I recently dealt with the governmental affairs leadership and staff at the American Academy of Pediatrics national meeting in Washington. I have found them timid in general. So I have tried, repeatedly and unsuccessfully, to put a burr under their saddles, and words in their mouths. Here is what I wrote up for them for storage in their circular files.
Proposal: Rationalizing Insurance Payments to Practitioners
The weaknesses of the way health insurance companies deal with the public are well known: exclusions for prior conditions, rescissions, exclusions from care, exorbitant costs for individuals, etc. These are being addressed by the current health reform legislation proposals.
Less prominent in discussions have been the difficulties that practitioners have had with health insurance companies. It is well known that insurance companies are very concentrated, while most practitioners, especially in primary care, are diffuse. The power of the insurance companies has thus inhibited negotiations between them and practitioners from being rather equal. Most observers regard many insurance company practices vis-à-vis practitioners as unfair.

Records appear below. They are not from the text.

(* ===== verification/ServerDemo.v ===== *)
(** A concrete run of the server: one client says HELLO, puts a block in two
    chunks, reads it back, and leaves; then the server shuts down. Its states are
    ones the guarantees of [ServerSpec] apply to. *)

From Stdlib Require Import ZArith Lia.
From coqutil Require Import Byte Word.LittleEndianList.
From stdpp Require Import base numbers list gmap sets strings.
From S2P Require Import Prelude.
From S2P Require Import Conc.
From S2P Require Import Wire.
From S2P Require Import Bodies.
From S2P Require Import Tenant.
From S2P Require Import Credit.
From S2P Require Import ServerState.
From S2P Require Import Transport.
From S2P Require Import Session.
From S2P Require Import Server.
From S2P Require Import ServerInv.
From S2P Require Import ServerTame.
From S2P Require Import ServerSpec.
From S2P Require Import RamStub.
Import Conc Ops Hdr Srv Transport Session Server SrvInv SrvSpec.
Open Scope Z_scope.

Module SrvDemo.

(** A hash that can be fed in pieces. *)
Definition mix (a : Z) (b : byte) : Z := (a * 31 + byte.unsigned b + 1) mod 2 ^ 64.

#[local] Instance demoXxh3 : Xxh3.
Proof.
  refine {| xxh3 := foldl mix 7 |}. intros b. induction b as [|x b _] using rev_ind; [by split|].
  rewrite foldl_app. cbn. by apply Z.mod_pos_bound.
Defined.

#[local] Instance demoHasher : Hasher.
Proof.
  refine {| hasher := Z; hNew := 7; hWrite := foldl mix; hSum64 := id |}.
  intros l. cbn. generalize 7. induction l as [|b l IH]; intros a; [done|]. cbn. by rewrite IH, foldl_app.
Defined.

(** A network without faults. *)
#[local] Instance demoNet : Net := {| ioFails := fun _ => false; ioTaken := fun _ => O; pick := fun _ => false; nowAt := Z.of_nat |}.

Definition demoCfg : Config := mkConfig Body.DefaultLimits 30000 300000 30000 0 262144 0 0.

Lemma demo_cfg : config_ok demoCfg.
Proof. repeat split; vm_compute; (reflexivity || discriminate). Qed.

#[local] Existing Instance RamStub.ramStore.
#[local] Existing Instance RamStub.ramTame.

(** With the in-heap store itself: a peer has connected and the accept loop is
    about to take the connection. *)
Definition knocking : conf (S := Server RamStub.Store hold hasher) (R := reply) :=
  mkConf (New RamStub.New RegistryFacts.sampleLoaded) [handler demoCfg 64 RegistryFacts.toyHash (fun doc _ => doc) (EAccept [Byte.x00])].

Lemma knocking_serves : serves demoCfg 64 RegistryFacts.toyHash (fun doc _ => doc) RamStub.New RegistryFacts.sampleLoaded knocking.
Proof.
  split; [exact demo_cfg|split].
  - apply (RegistryFacts.loadEntries_spec RegistryFacts.toyHash RegistryFacts.sampleEntries Registry.emptyRegistry); [apply Registry.emptyRegistry_ok|reflexivity].
  - apply rtc_once, (step_spawn _ _ (mkConf (New RamStub.New RegistryFacts.sampleLoaded) []) (EAccept [Byte.x00])).
Qed.

Lemma server_never_panics_witness :
  exists B m k, threads knocking !! O = Some (Atom B m k) /\ m (shared knocking) <> Panicked.
Proof.
  do 3 eexists. split; [reflexivity|].
  eapply (server_never_panics demoCfg 64 RegistryFacts.toyHash (fun doc _ => doc) RamStub.New RegistryFacts.sampleLoaded knocking O);
    [exact knocking_serves|left; reflexivity|exact RamStub.New_ok|reflexivity].
Defined.

Lemma get_packing_witness :
  tame (SrvTame.ok demoCfg) (SrvTame.packed (St := RamStub.Store) 100 [zeros 32; zeros 32]) (pack O 1 100 [zeros 32; zeros 32] [] [] [] 0).
Proof. apply (get_packing demoCfg O 1 100 [zeros 32; zeros 32]). discriminate. Defined.

(** The in-heap store, with references that are counted by the server only. *)
Definition heldGet (n : Z) (key : bytes) : prog RamStub.Store (option (bytes * Z * bytes)) :=
  RamStub.Get n key ≫= fun o => Done (match o with Some (data, sum) => Some (data, sum, key) | None => None end).

#[local] Instance heldStore : BlockStore RamStub.Store := {|
  hold := bytes;
  bs_ExistsPrefix := RamStub.ExistsPrefix;
  bs_Get := ByRef heldGet;
  bs_release := fun _ => Done tt;
  bs_Put := RamStub.Put;
  bs_Contains := RamStub.Contains;
  bs_Delete := RamStub.Delete;
  bs_Stats := RamStub.Stats;
  bs_lifecycle := None;
  bs_quota := NoProbe
|}.

Definition frame (op flags req : Z) (key body : bytes) : bytes :=
  match MarshalTo (mkHeader (zeros 4) 0 op flags 0 0 req key (len body) 0) (zeros 64) with Some b => b | None => [] end ++ body.

Definition demoKey : bytes := Byte.x05 :: zeros 31.
Definition demoData : bytes := [Byte.x01; Byte.x02; Byte.x03; Byte.x04; Byte.x05].
Definition demoSum : Z := Eval vm_compute in xxh3 demoData.

(** What the client sends. *)
Definition demoInput : bytes :=
  frame OpHello 0 1 (zeros 32) (Body.AppendHelloReq 64 [] (Body.mkHelloReq 1 1 0 0 0 [Byte.x41] [Byte.x61] [])) ++
  frame OpPutStream (WithSubOp 0 PutBegin) 2 demoKey (Body.AppendPutBegin [] (Body.mkPutBeginBody 5 0 0 0)) ++
  frame OpPutStream (WithSubOp 0 PutChunk) 2 demoKey (take 3 demoData) ++
  frame OpPutStream (WithSubOp 0 PutChunk) 2 demoKey (drop 3 demoData) ++
  frame OpPutStream (WithSubOp 0 PutCommit) 2 demoKey (Body.AppendPutCommit [] demoSum) ++
  frame OpBatchGet 0 3 (zeros 32) (Body.AppendKeyList [] 0 [demoKey; zeros 32]).

Abbreviation demoHandler := (handler demoCfg 64 RegistryFacts.toyHash (fun doc _ => doc)).

(** The schedule; the accept loop sees the closed listener in the middle of the
    shutdown. *)
Definition demoRun : list (cmd (E := event)) :=
  [Spawn (EAccept demoInput); Finish 0; Spawn (ERead 0); Finish 1;
   Spawn (EWrite 0 FrameReady); Finish 2; Spawn (EWrite 0 ClosedSeen); Finish 3; Spawn (EWriteDrain 0); Finish 4;
   Spawn (ETeardown 0); Finish 5; Spawn EShutdown; Step 6; Spawn EAcceptFails; Finish 7; Finish 6].

Definition demoStart : conf (S := Server RamStub.Store hold hasher) (R := reply) :=
  mkConf (New RamStub.New RegistryFacts.sampleLoaded) [].

Definition demoEnd : conf (S := Server RamStub.Store hold hasher) (R := reply) :=
  match play demoHandler (fun _ => true) 2000 demoRun demoStart with Some c => c | None => demoStart end.

Lemma demo_plays : play demoHandler (fun _ => true) 2000 demoRun demoStart = Some demoEnd.
Proof.
  assert (match play demoHandler (fun _ => true) 2000 demoRun demoStart with Some _ => true | None => false end = true) as E
    by (vm_compute; reflexivity).
  revert E. unfold demoEnd. destruct (play demoHandler (fun _ => true) 2000 demoRun demoStart); [intros _; reflexivity|discriminate].
Qed.

Lemma demo_serves : serves demoCfg 64 RegistryFacts.toyHash (fun doc _ => doc) RamStub.New RegistryFacts.sampleLoaded demoEnd.
Proof.
  split; [exact demo_cfg|split].
  - apply (RegistryFacts.loadEntries_spec RegistryFacts.toyHash RegistryFacts.sampleEntries Registry.emptyRegistry); [apply Registry.emptyRegistry_ok|reflexivity].
  - exact (play_steps _ _ _ _ _ _ demo_plays).
Qed.

(** The store calls of the run, the last first. *)
Lemma demo_calls : calls (shared demoEnd) =
  [(O, CGet 1 (zeros 32)); (O, CGet 1 demoKey); (O, CPut 1 demoKey demoData demoSum); (O, CContains 1 demoKey)].
Proof. vm_compute. reflexivity. Qed.

Definition demoConn : Conn hold := match conns (shared demoEnd) !! O with Some c => c | None => startConn demoCfg [] end.
Definition demoSession : session hasher := match sessions (shared demoEnd) !! O with Some x => x | None => newSession demoCfg end.

Lemma demo_conn : conns (shared demoEnd) !! O = Some demoConn.
Proof. vm_compute. reflexivity. Qed.

Lemma demo_session : sessions (shared demoEnd) !! O = Some demoSession.
Proof. vm_compute. reflexivity. Qed.

Lemma session_isolation_witness :
  exists conn name token, conns (shared demoEnd) !! O = Some conn /\ presented 64 (input conn) name token /\
    Registry.Authenticate RegistryFacts.toyHash (reg (shared demoEnd)) name token = (1, true).
Proof.
  apply (session_isolation demoCfg 64 RegistryFacts.toyHash (fun doc _ => doc) RamStub.New RegistryFacts.sampleLoaded demoEnd O
    (CPut 1 demoKey demoData demoSum)); [exact demo_serves|]. rewrite demo_calls. do 2 right. left.
Defined.

Lemma put_commits_verified_witness :
  xxh3 demoData = demoSum /\ exists x, sessions (shared demoEnd) !! O = Some x /\ ns x = 1 /\ len demoData <= Body.MaxBlobLen (limits x).
Proof.
  apply (put_commits_verified demoCfg 64 RegistryFacts.toyHash (fun doc _ => doc) RamStub.New RegistryFacts.sampleLoaded demoEnd O
    1 demoKey demoData demoSum); [exact demo_serves|]. rewrite demo_calls. do 2 right. left.
Defined.

Lemma credit_conserved_witness :
  Credit.consumed (credit demoConn) = u64 (Credit.granted (credit demoConn) + Credit.outstanding (credit demoConn)) /\
  u64 (sent demoConn + Credit.pending (credit demoConn)) = Credit.granted (credit demoConn) /\
  Credit.strikes (credit demoConn) = 0 /\ (reader demoConn <> RRunning -> Credit.outstanding (credit demoConn) = 0).
Proof.
  exact (credit_conserved demoCfg 64 RegistryFacts.toyHash (fun doc _ => doc) RamStub.New RegistryFacts.sampleLoaded demoEnd O demoConn
    demo_serves demo_conn).
Defined.

Lemma stream_caps_witness :
  liveStreams demoSession = msum liveOne (streams demoSession) /\ liveStreams demoSession <= maxLiveStreams /\
  Z.of_nat (size (streams demoSession)) <= maxStreamEntries /\
  stagedBytes demoSession = msum staged (streams demoSession) /\ stagedBytes demoSession <= maxStagedPerConn /\
  forall id st, streams demoSession !! id = Some st ->
    staged st <= totalLen st <= Body.MaxBlobLen (limits demoSession) /\ (tombstoned st = true -> staged st = 0).
Proof.
  exact (stream_caps demoCfg 64 RegistryFacts.toyHash (fun doc _ => doc) RamStub.New RegistryFacts.sampleLoaded demoEnd O demoSession
    demo_serves demo_session).
Defined.

Lemma responses_answer_witness :
  exists fss part, Forall2 answers (served demoConn) fss /\ emitted demoConn = concat fss ++ part /\
    (reader demoConn <> RRunning -> part = [] \/ exists f, part = [f] /\ fatalReport f).
Proof.
  exact (responses_answer demoCfg 64 RegistryFacts.toyHash (fun doc _ => doc) RamStub.New RegistryFacts.sampleLoaded demoEnd O demoConn
    demo_serves demo_conn).
Defined.

(** One reference was taken, on the block that was found. *)
Lemma holds_returned_witness :
  acquired (shared demoEnd) = [(O, demoKey)] /\
  (exists out, acquired (shared demoEnd) ≡ₚ released (shared demoEnd) ++ out) /\
  (finished demoEnd -> all_done (shared demoEnd) -> acquired (shared demoEnd) ≡ₚ released (shared demoEnd)).
Proof.
  split; [vm_compute; reflexivity|].
  exact (holds_returned demoCfg 64 RegistryFacts.toyHash (fun doc _ => doc) RamStub.New RegistryFacts.sampleLoaded demoEnd demo_serves).
Defined.

Lemma store_unused_after_close_witness :
  storeClosed (shared demoEnd) = true /\ touched (shared demoEnd) = false /\
  (storeClosed (shared demoEnd) = true -> accepting (shared demoEnd) = AEnded /\ all_done (shared demoEnd)).
Proof.
  split; [vm_compute; reflexivity|].
  exact (store_unused_after_close demoCfg 64 RegistryFacts.toyHash (fun doc _ => doc) RamStub.New RegistryFacts.sampleLoaded demoEnd demo_serves).
Defined.

(** ** Reserved memory *)

(** A client that begins nine streams of the largest block and sends one byte of
    each. *)
Definition hoardInput : bytes :=
  frame OpHello 0 1 (zeros 32) (Body.AppendHelloReq 64 [] (Body.mkHelloReq 1 1 0 0 0 [Byte.x41] [Byte.x61] [])) ++
  concat ((fun id =>
    frame OpPutStream (WithSubOp 0 PutBegin) id demoKey (Body.AppendPutBegin [] (Body.mkPutBeginBody DefaultMaxBlobLen 0 0 0)) ++
    frame OpPutStream (WithSubOp 0 PutChunk) id demoKey [Byte.x00]) <$> [2; 3; 4; 5; 6; 7; 8; 9; 10]).

Definition hoardRun : list (cmd (E := event)) := [Spawn (EAccept hoardInput); Finish 0; Spawn (ERead 0); Finish 1].

Definition hoardEnd : conf (S := Server RamStub.Store hold hasher) (R := reply) :=
  match play demoHandler (fun _ => true) 2000 hoardRun demoStart with Some c => c | None => demoStart end.

Lemma hoard_plays : play demoHandler (fun _ => true) 2000 hoardRun demoStart = Some hoardEnd.
Proof.
  assert (match play demoHandler (fun _ => true) 2000 hoardRun demoStart with Some _ => true | None => false end = true) as E
    by (vm_compute; reflexivity).
  revert E. unfold hoardEnd. destruct (play demoHandler (fun _ => true) 2000 hoardRun demoStart); [intros _; reflexivity|discriminate].
Qed.

Definition hoardSession : session hasher := match sessions (shared hoardEnd) !! O with Some x => x | None => newSession demoCfg end.

(** C36: the staging cap counts the bytes that arrived, not the memory reserved for
    them: nine one-byte chunks of maximal streams reserve 288 MiB, over the cap of
    256 MiB per connection, while the counter stands at nine. *)
Theorem staging_reserve_uncapped :
  serves demoCfg 64 RegistryFacts.toyHash (fun doc _ => doc) RamStub.New RegistryFacts.sampleLoaded hoardEnd /\
  sessions (shared hoardEnd) !! O = Some hoardSession /\ stagedBytes hoardSession = 9 /\
  msum reserved (streams hoardSession) = 9 * DefaultMaxBlobLen /\ maxStagedPerConn < msum reserved (streams hoardSession).
Proof.
  split; [|split; [|split; [|split]]]; [|vm_compute; reflexivity..].
  destruct demo_serves as (Hcfg & Hr & _). split; [done|]. split; [done|]. exact (play_steps _ _ _ _ _ _ hoard_plays).
Qed.

End SrvDemo.
(** C3, amended: a class that defines more than one convenience method,
    on an instance that has its artifact.  When the first method found
    returns, process raises AmbiguousProcessMethod naming that method; when
    it raises, process raises its exception.  process never returns. *)
Theorem process_ambiguous st a :
  artifact (self st) = Some a ->
  1 < styles_implemented (klass (self st)) ->
  match selected_raises (klass (self st)) a with
  | None =>
      exists m st',
        selected_style (klass (self st)) = Some m
        /\ process st = (Raise (AmbiguousProcessMethod m), st')
  | Some e => exists st', process st = (Raise e, st')
  end.
Proof.
  intros Ha Hn. open_state st.
  destruct k as [n inp out al [pt |] [pd |] [pttd |]];
    unfold styles_implemented, selected_raises, selected_style in *;
    cbn in *; try lia; run_process.
  - destruct (pt (input_text a)); cbn; eauto.
  - destruct (pt (input_text a)); cbn; eauto.
  - destruct (pt (input_text a)); cbn; eauto.
  - destruct (pd (input_data_dict a)); cbn; eauto.
Qed.
(** A release build, no marker values left. *)
Lemma note_exhaustion_witness :
  drstatecmp_init_count module_at_load = 0 /\
  fw_tls_field fw_no_notes <> -1 /\
  fw_note_range fw_no_notes = DRMGR_NOTE_NONE /\
  drstatecmp_init fw_no_notes module_at_load =
    (Returned DRSTATECMP_SUCCESS,
     mk_module 1 0 DRMGR_NOTE_NONE registration_calls) /\
  forall i, instr_note i = DRMGR_NOTE_NONE ->
            match_label_val X86_64
              (label_base (snd (drstatecmp_init fw_no_notes module_at_load))) i
              DRSTATECMP_LABEL_TERM = true.
Proof.
  assert (fw_tls_field fw_no_notes <> -1) as Ht by (cbn; discriminate).
  split; [reflexivity|]. split; [exact Ht|]. split; [reflexivity|].
  apply (proj2 (note_exhaustion fw_no_notes X86_64 module_at_load eq_refl Ht eq_refl)
           eq_refl eq_refl eq_refl eq_refl).
Defined.

(** A thread that starts with slot 0. *)
Lemma clean_calls_on_ready_thread_witness :
  0 <= 0 /\
  thread_states 0 (drstatecmp_thread_init 0 zero_states thread_at_start) =
    Ran (th_next thread_at_start, zero_states).
Proof.
  assert (0 <= 0) as H by lia.
  split; [exact H|].
  apply (proj1 (clean_calls_on_ready_thread X86_64 32 8 64 2688 7 0 H)).
Defined.

(** A thread the start callback has not run on. *)
Lemma clean_calls_without_slot_witness :
  drmgr_get_tls_field thread_at_start 0 = None /\
  restore_state_on_thread 2688 7 0 thread_at_start mc_zero = NullPointer /\
  compare_state_on_thread X86_64 32 8 64 2688 7 0 thread_at_start mc_zero = NullPointer /\
  drstatecmp_thread_exit 0 true thread_at_start =
    AssertionFailed "thread-local storage should not be NULL".
Proof.
  split; [reflexivity|].
  destruct (clean_calls_without_slot X86_64 32 8 64 2688 7 0 true thread_at_start
              mc_zero eq_refl) as [_ [Hr [Hc He]]].
  split; [exact Hr|]. split; [exact Hc | exact He].
Defined.

(** Start and end of a thread with slot 0. *)
Lemma thread_init_then_exit_witness :
  0 <= 0 /\
  thread_wf thread_at_start = true /\
  exists th',
    drstatecmp_thread_exit 0 true
      (drstatecmp_thread_init 0 zero_states thread_at_start) = Ran th' /\
    th_blocks th' = th_blocks thread_at_start /\
    drmgr_get_tls_field th' 0 = Some (th_next thread_at_start) /\
    thread_states 0 th' = InvalidPointer (Some (th_next thread_at_start)).
Proof.
  assert (0 <= 0) as H by lia.
  split; [exact H|]. split; [reflexivity|].
  apply (thread_init_then_exit 0 true zero_states thread_at_start H eq_refl).
Defined.

End FurtherSamples.
(** The device listeners are registered and the virtual source has not
    started. *)
Definition fusing (e : Engine) : Prop :=
  fusionOn e = true /\ virt e = None /\ src e = deviceorientation_motion.

End SensorsSpec.

(** ** Vocabulary for further properties of the renderer *)

Module RendererSpec.
Import Js Geo Projection Renderer.

(** Larger populations first. *)
Definition byPopulation (a b : Candidate) : Prop :=
  population (c b) <= population (c a).

(** The candidates whose population equals [p], in the order of the list. *)
Definition withPopulation (p : Q) (l : list Candidate) : list Candidate :=
  List.filter (fun a => Qeq_bool (population (c a)) p) l.

(** The number of rectangles of a layout, over its three pools. *)
Definition rectCount (st : Layout) : nat :=
  (length (placed st) + length (edgeLeftPlaced st) + length (edgeRightPlaced st))%nat.

Definition drawAlpha (d : Draw) : Q :=
  match d with DrawLabel _ _ a => a | DrawEdge _ _ _ a => a end.

(** The position the vertical search tries first. *)
Definition anchorY (rect : Rect) (height : Q) : Q :=
  Qmax 0 (Qmin (height - h rect) (y rect)).

(** The position the vertical search tries [i] steps away from the anchor. *)
Definition probeY (rect : Rect) (height : Q) (i : Z) : Q :=
  Qmax 0 (Qmin (height - h rect) (y rect + inject_Z i * Qmax 12 (h rect + 6))).

Definition overlapsPool (pool : list Rect) (r : Rect) : bool :=
  existsb (fun p => rectsOverlap p r) pool.

(** What [updateAlpha] leaves in the table for a key whose alpha was [cur]:
    an untargeted key that has faded to 0 is removed. *)
Definition storedAlpha (vis : bool) (dt cur : Q) : option Q :=
  if vis then Some (faded true dt cur)
  else if leb (faded false dt cur) 0 then None
       else Some (faded false dt cur).

(** [n] updates with the same target set and time step. *)
Definition updateTimes (n : nat) (T : gset string) (dt : Q) (m : gmap string Q)
    : gmap string Q :=
  Nat.iter n (updateAlpha T dt) m.

(** The times [t], then those of [l], never decrease. *)
Fixpoint nondecreasing (t : Q) (l : list Q) : Prop :=
  match l with
  | [] => True
  | t1 :: rest => t <= t1 /\ nondecreasing t1 rest
  end.

(** The state after rendering the frames of the list, each with its input
    and its time, one after the other. *)
Definition runFrames (host : Host) (fs : FrameState)
    (frames : list (RendererInput * Q)) : FrameState :=
  foldl (fun st f => snd (render host (fst f) (snd f) st)) fs frames.

End RendererSpec.

(** ** main.ts: the emission-rate meter *)

Module Main.
Import Js.

(** The variables of the subscription that measures the emission rate:
    [rateSamples], [frames], [lastEmitTs], and the average last handed to
    [updateDebug]. *)
Record RateMeter := {
  rateSamples : list Q;
  frames : Q;
  lastEmitTs : Q;
  shownRate : option Q
}.

(** The meter when the module is loaded at time [now]. *)
Definition initialMeter (now : Q) : RateMeter :=
  {| rateSamples := []; frames := 0; lastEmitTs := now; shownRate := None |}.

(** The subscriber, called with [performance.now()] for every sample. *)
Definition onSample (r : RateMeter) (now : Q) : RateMeter :=
  let frames1 := frames r + 1 in
  if ltb 1000 (now - lastEmitTs r) then
    let pushed := rateSamples r ++ [frames1] in
    let samples := if (4 <? length pushed)%nat then tail pushed else pushed in
    let avg := fold_left Qplus samples 0 / inject_Z (Z.of_nat (length samples)) in
    {| rateSamples := samples; frames := 0; lastEmitTs := now; shownRate := Some avg |}
  else
    {| rateSamples := rateSamples r; frames := frames1;
       lastEmitTs := lastEmitTs r; shownRate := shownRate r |}.

(** The meter keeps at most four counts, each at least one. *)
Definition meterOk (r : RateMeter) : Prop :=
  (length (rateSamples r) <= 4)%nat
  /\ Forall (fun s => 1 <= s) (rateSamples r)
  /\ 0 <= frames r
  /\ (forall avg, shownRate r = Some avg -> 1 <= avg).

End Main.

(** ** geo.ts and the heading smoothing on binary64 numbers *)

Module Binary64.
Import PrimFloat SpecFloat FloatOps.
#[local] Set Warnings "-inexact-float".
#[local] Open Scope float_scope.

(** A JavaScript number: an IEEE 754 binary64 value.  [+], [-], [*] and [<]
    are the operations of the format, rounding to nearest, ties to even. *)
Definition number : Set := float.

(** [x % y].  The remainder of the division truncated toward zero is a
    binary64 number, so the operator does not round: with [x] and [y] written
    as integers [X] and [Y] times the same power of two, it is [Z.rem X Y]
    times that power, with the sign of [x]; a zero result has the sign of [x];
    a zero or a finite [x] with an infinite [y] gives [x]; every other case
    is NaN. *)
Definition rem (x y : number) : number :=
  match Prim2SF x, Prim2SF y with
  | S754_finite sx mx ex, S754_finite _ my ey =>
      let e := Z.min ex ey in
      let X := (Zpos mx * 2 ^ (ex - e))%Z in
      let Y := (Zpos my * 2 ^ (ey - e))%Z in
      match Z.rem X Y with
      | Zpos r => SF2Prim (S754_finite sx r e)
      | _ => if sx then (-0) else 0
      end
  | S754_zero _, S754_finite _ _ _ => x
  | S754_zero _, S754_infinity _ => x
  | S754_finite _ _ _, S754_infinity _ => x
  | _, _ => nan
  end.
(** An ["ak"] between two digit strings: the three tokens become the sum. *)
Lemma ak_step_sum pre l r post :
  ~ In "ak" pre -> isdigit l = true -> isdigit r = true ->
  ak_step (pre ++ l :: "ak" :: r :: post)
  = (a <- int l ;; b <- int r ;; Ok (pre ++ str (a + b) :: post)%list).
Proof.
  intros Hpre Hl Hr.
  set (parts := (pre ++ l :: "ak" :: r :: post)%list).
  assert (Hidx : index_of "ak" parts = Ok (S (length pre))).
  { unfold parts.
    change (pre ++ l :: "ak" :: r :: post)%list
      with (pre ++ [l] ++ "ak" :: r :: post)%list.
    rewrite app_assoc, index_of_first.
    - rewrite length_app. simpl. f_equal. lia.
    - rewrite in_app_iff. intros [H|[H|[]]]; [now apply Hpre|].
      subst l. discriminate Hl. }
  assert (Hlen : length parts = (length pre + 3 + length post)%nat).
  { unfold parts. rewrite length_app. simpl. lia. }
  assert (Hleft : index parts (S (length pre) - 1) = Ok l).
  { unfold parts. apply index_at. lia. }
  assert (Hright : index parts (S (length pre) + 1) = Ok r).
  { unfold parts.
    change (pre ++ l :: "ak" :: r :: post)%list
      with (pre ++ [l; "ak"] ++ r :: post)%list.
    rewrite app_assoc. apply index_at. rewrite length_app. simpl. lia. }
  assert (Hfront : lslice 0 (S (length pre) - 1) parts = pre).
  { unfold lslice, parts. simpl skipn. apply firstn_exact. lia. }
  assert (Hback : skipn (S (length pre) + 2) parts = post).
  { unfold parts.
    change (pre ++ l :: "ak" :: r :: post)%list
      with (pre ++ [l; "ak"; r] ++ post)%list.
    rewrite app_assoc. apply skipn_exact. rewrite length_app. simpl. lia. }
  unfold ak_step. rewrite Hidx. cbn [bind].
  replace ((0 <? S (length pre)) && (S (length pre) + 1 <? length parts))%nat
    with true
    by (symmetry; rewrite Hlen; apply andb_true_iff; split;
        apply Nat.ltb_lt; lia).
  rewrite Hleft, Hright. cbn [bind]. rewrite Hl, Hr. cbn [andb].
  destruct (int l) as [a| |]; cbn [bind]; try reflexivity.
  destruct (int r) as [b| |]; cbn [bind]; try reflexivity.
  now rewrite Hfront, Hback.
Qed.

One of the most important ways that insurance companies have restricted their payments is by not observing the CPT codes. On the one hand, practitioners are required to obey the strictures of CPT coding to the letter. On the other, insurance companies are not so constrained. In the past they have down-coded payments; private lawsuits have largely stopped this practice. But the insurance companies still maintain the practice of simply not recognizing some of the official codes.
An example would be: for well child exams, the CPT coding manual instructs the practitioner to bill separately for the visit, vision testing, hearing testing, and developmental testing. Many insurance companies, however, refuse to pay for the latter three tests, claiming that these tests are “included under the well child code.” This is directly in violation of the CPT coding instructions.
Another example would be coding for after hours or weekend visits. These codes are well established in the CPT manual. Many insurance companies simply say, “We do not recognize these codes.” Individual practices have sometimes been able to induce the companies to change this practice by pointing out how much money is saved for the company by seeing the patient out of hours, rather than referring the patient to the emergency department at a hospital. But most practices cannot make this negotiation work.
This problem with CPT coding is one component of the elevation of medical care costs. The insurance companies have an army of workers to deal with the practices as they protest non-observation of the CPT coding rules. Another army of clerks is employed by the practices, trying to collect on these claims. This collision of interests winds up being in no one’s interest.
The solution for this problem could be a simple stricture in federal law that insurance companies are required to observe the CPT coding manual and abide by it. As legislation is being prepared to change the ground rules for insurance companies dealing with patients, a parallel change could be effected in how the insurance companies deal with practitioners. While there are no doubt other issues to be addressed in this unequal relationship, surely the CPT coding imbalance should be resolved.
One way might be to insert language into the Health Insurance Exchange portion of the health insurance reform bill. In any case, this problem needs to be addressed, and the time would appear to be now.